- Work to complete:
The stretch wanted below opens at the line containing "assert (HD : D" and closes at the line containing "exists (hashNode h), [].". Please return it exactly, with no other lines.

- Exercise input:

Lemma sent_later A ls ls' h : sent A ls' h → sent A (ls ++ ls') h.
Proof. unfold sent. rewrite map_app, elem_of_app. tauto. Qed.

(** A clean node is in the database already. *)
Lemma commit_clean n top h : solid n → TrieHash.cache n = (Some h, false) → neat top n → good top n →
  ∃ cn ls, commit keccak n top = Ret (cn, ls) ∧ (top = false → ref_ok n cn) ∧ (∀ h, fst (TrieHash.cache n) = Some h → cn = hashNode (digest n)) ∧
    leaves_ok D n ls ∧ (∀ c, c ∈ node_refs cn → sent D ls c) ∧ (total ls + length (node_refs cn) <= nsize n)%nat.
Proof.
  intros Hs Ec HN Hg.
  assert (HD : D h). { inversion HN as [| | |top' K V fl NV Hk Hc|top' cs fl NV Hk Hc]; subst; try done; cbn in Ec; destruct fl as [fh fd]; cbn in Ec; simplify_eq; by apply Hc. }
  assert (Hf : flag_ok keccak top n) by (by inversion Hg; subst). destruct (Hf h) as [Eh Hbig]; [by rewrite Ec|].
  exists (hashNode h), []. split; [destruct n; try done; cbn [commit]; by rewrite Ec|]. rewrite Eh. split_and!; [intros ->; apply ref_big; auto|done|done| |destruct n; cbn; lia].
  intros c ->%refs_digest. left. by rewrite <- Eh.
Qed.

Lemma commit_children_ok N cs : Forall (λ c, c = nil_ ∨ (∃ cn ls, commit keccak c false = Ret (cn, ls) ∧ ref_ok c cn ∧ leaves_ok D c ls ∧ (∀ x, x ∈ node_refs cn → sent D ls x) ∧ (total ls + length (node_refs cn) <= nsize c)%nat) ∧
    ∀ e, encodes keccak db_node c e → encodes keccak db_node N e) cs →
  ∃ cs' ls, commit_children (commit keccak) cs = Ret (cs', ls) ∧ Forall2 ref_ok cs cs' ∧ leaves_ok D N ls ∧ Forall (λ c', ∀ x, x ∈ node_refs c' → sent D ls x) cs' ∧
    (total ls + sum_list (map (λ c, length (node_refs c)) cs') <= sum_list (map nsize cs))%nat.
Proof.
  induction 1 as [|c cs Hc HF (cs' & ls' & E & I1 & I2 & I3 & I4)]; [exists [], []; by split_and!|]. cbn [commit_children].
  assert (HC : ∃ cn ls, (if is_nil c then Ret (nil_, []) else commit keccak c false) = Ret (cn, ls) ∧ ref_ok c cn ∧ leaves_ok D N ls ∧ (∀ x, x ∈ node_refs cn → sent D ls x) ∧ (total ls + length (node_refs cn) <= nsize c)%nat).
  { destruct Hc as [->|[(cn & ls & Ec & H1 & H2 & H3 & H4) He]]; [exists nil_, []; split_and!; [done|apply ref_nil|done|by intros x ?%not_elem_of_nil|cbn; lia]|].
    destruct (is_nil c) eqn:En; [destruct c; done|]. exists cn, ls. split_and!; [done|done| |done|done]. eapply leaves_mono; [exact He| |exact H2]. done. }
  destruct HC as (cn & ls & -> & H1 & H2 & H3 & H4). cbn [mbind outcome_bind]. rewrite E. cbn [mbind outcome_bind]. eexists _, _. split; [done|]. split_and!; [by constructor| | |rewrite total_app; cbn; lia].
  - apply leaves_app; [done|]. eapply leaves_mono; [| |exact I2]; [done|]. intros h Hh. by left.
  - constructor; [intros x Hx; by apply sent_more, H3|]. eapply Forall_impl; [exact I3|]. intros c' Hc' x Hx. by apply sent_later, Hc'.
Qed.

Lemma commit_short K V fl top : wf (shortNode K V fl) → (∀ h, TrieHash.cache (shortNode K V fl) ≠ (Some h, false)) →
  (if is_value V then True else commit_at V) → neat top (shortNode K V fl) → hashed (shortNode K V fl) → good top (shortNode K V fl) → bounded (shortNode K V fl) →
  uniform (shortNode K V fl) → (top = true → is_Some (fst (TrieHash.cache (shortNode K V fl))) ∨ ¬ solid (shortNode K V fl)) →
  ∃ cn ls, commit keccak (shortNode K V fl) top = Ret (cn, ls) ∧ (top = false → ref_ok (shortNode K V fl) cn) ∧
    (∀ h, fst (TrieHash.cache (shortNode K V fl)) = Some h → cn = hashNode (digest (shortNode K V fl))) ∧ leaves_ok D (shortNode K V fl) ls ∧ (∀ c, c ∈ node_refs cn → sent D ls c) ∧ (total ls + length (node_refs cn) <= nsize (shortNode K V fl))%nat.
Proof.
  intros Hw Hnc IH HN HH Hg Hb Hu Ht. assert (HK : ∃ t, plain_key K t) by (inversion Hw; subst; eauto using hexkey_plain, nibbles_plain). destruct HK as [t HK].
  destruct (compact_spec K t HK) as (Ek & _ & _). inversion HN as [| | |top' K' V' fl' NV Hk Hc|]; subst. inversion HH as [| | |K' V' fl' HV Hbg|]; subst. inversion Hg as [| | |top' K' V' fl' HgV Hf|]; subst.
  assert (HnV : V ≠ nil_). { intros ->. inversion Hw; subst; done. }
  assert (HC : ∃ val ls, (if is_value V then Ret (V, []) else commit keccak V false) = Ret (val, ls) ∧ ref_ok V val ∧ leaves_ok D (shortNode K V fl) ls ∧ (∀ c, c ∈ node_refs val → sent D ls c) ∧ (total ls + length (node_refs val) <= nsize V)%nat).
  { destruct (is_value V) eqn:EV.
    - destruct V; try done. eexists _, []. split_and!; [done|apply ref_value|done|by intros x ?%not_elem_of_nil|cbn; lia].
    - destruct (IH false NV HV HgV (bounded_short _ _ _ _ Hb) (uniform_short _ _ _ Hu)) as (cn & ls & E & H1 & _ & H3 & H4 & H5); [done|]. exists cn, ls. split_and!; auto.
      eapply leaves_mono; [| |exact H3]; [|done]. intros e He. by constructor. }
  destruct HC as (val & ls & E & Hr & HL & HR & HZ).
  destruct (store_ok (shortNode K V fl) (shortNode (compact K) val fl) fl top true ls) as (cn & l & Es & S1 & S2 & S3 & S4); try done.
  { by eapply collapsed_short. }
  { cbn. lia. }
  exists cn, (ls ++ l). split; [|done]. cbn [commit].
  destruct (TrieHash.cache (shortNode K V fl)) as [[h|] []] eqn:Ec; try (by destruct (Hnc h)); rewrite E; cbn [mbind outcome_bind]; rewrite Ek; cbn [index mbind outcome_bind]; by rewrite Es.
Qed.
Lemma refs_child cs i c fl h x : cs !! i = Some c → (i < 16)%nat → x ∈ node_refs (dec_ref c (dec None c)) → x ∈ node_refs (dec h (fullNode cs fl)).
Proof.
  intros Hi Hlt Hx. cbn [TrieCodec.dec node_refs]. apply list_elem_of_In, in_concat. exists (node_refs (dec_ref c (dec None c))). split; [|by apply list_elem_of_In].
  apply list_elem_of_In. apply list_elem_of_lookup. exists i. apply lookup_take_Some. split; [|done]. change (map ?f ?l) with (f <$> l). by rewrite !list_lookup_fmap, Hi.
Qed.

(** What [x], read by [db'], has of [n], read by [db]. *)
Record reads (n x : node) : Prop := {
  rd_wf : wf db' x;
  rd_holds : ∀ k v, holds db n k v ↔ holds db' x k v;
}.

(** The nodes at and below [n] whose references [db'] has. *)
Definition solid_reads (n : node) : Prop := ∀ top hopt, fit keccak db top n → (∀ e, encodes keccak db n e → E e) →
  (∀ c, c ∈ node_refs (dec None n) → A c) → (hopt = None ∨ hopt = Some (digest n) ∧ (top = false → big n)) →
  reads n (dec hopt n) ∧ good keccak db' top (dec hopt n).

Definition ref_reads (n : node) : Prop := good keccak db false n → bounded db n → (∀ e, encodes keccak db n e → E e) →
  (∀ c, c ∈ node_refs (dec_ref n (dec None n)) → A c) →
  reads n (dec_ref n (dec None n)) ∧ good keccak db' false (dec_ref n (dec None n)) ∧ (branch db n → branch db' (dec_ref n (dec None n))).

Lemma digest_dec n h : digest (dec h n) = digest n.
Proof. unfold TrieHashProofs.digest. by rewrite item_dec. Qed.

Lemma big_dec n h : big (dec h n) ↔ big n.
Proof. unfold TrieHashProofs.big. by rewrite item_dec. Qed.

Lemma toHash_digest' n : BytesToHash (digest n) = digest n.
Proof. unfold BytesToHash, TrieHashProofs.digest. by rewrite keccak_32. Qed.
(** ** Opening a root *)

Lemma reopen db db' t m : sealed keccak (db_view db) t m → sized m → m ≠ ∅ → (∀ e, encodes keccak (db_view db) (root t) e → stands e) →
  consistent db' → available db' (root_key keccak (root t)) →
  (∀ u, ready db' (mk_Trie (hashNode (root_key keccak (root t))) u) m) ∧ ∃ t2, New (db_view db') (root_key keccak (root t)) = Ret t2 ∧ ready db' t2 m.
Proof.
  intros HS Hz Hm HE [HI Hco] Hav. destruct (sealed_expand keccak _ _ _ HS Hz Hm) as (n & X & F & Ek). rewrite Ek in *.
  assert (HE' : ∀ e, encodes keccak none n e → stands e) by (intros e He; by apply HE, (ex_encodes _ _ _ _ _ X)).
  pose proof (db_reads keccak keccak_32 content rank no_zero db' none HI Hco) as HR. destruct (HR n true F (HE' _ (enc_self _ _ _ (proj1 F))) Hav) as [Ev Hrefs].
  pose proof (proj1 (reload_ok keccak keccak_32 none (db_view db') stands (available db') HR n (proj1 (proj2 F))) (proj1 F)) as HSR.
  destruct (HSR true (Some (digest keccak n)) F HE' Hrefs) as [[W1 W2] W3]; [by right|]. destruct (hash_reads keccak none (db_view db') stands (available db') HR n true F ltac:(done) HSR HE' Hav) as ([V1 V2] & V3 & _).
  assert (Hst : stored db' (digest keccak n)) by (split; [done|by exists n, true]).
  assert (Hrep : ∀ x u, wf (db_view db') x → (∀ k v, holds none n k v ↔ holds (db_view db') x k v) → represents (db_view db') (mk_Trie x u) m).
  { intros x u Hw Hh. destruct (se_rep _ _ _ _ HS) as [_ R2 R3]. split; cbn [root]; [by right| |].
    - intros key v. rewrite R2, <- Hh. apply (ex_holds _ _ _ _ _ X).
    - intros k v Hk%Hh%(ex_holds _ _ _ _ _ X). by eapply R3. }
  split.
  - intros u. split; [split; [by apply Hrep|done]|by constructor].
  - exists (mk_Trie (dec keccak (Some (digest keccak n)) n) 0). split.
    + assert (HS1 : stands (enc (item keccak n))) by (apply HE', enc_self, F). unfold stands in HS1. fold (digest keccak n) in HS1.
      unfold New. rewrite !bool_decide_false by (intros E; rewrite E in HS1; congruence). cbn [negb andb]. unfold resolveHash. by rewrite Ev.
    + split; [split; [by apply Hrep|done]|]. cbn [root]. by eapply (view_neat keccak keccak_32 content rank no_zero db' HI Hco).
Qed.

- Solved exercise:
  assert (HD : D h). { inversion HN as [| | |top' K V fl NV Hk Hc|top' cs fl NV Hk Hc]; subst; try done; cbn in Ec; destruct fl as [fh fd]; cbn in Ec; simplify_eq; by apply Hc. }
  assert (Hf : flag_ok keccak top n) by (by inversion Hg; subst). destruct (Hf h) as [Eh Hbig]; [by rewrite Ec|].
  exists (hashNode h), []. split; [destruct n; try done; cbn [commit]; by rewrite Ec|]. rewrite Eh. split_and!; [intros ->; apply ref_big; auto|done|done| |destruct n; cbn; lia].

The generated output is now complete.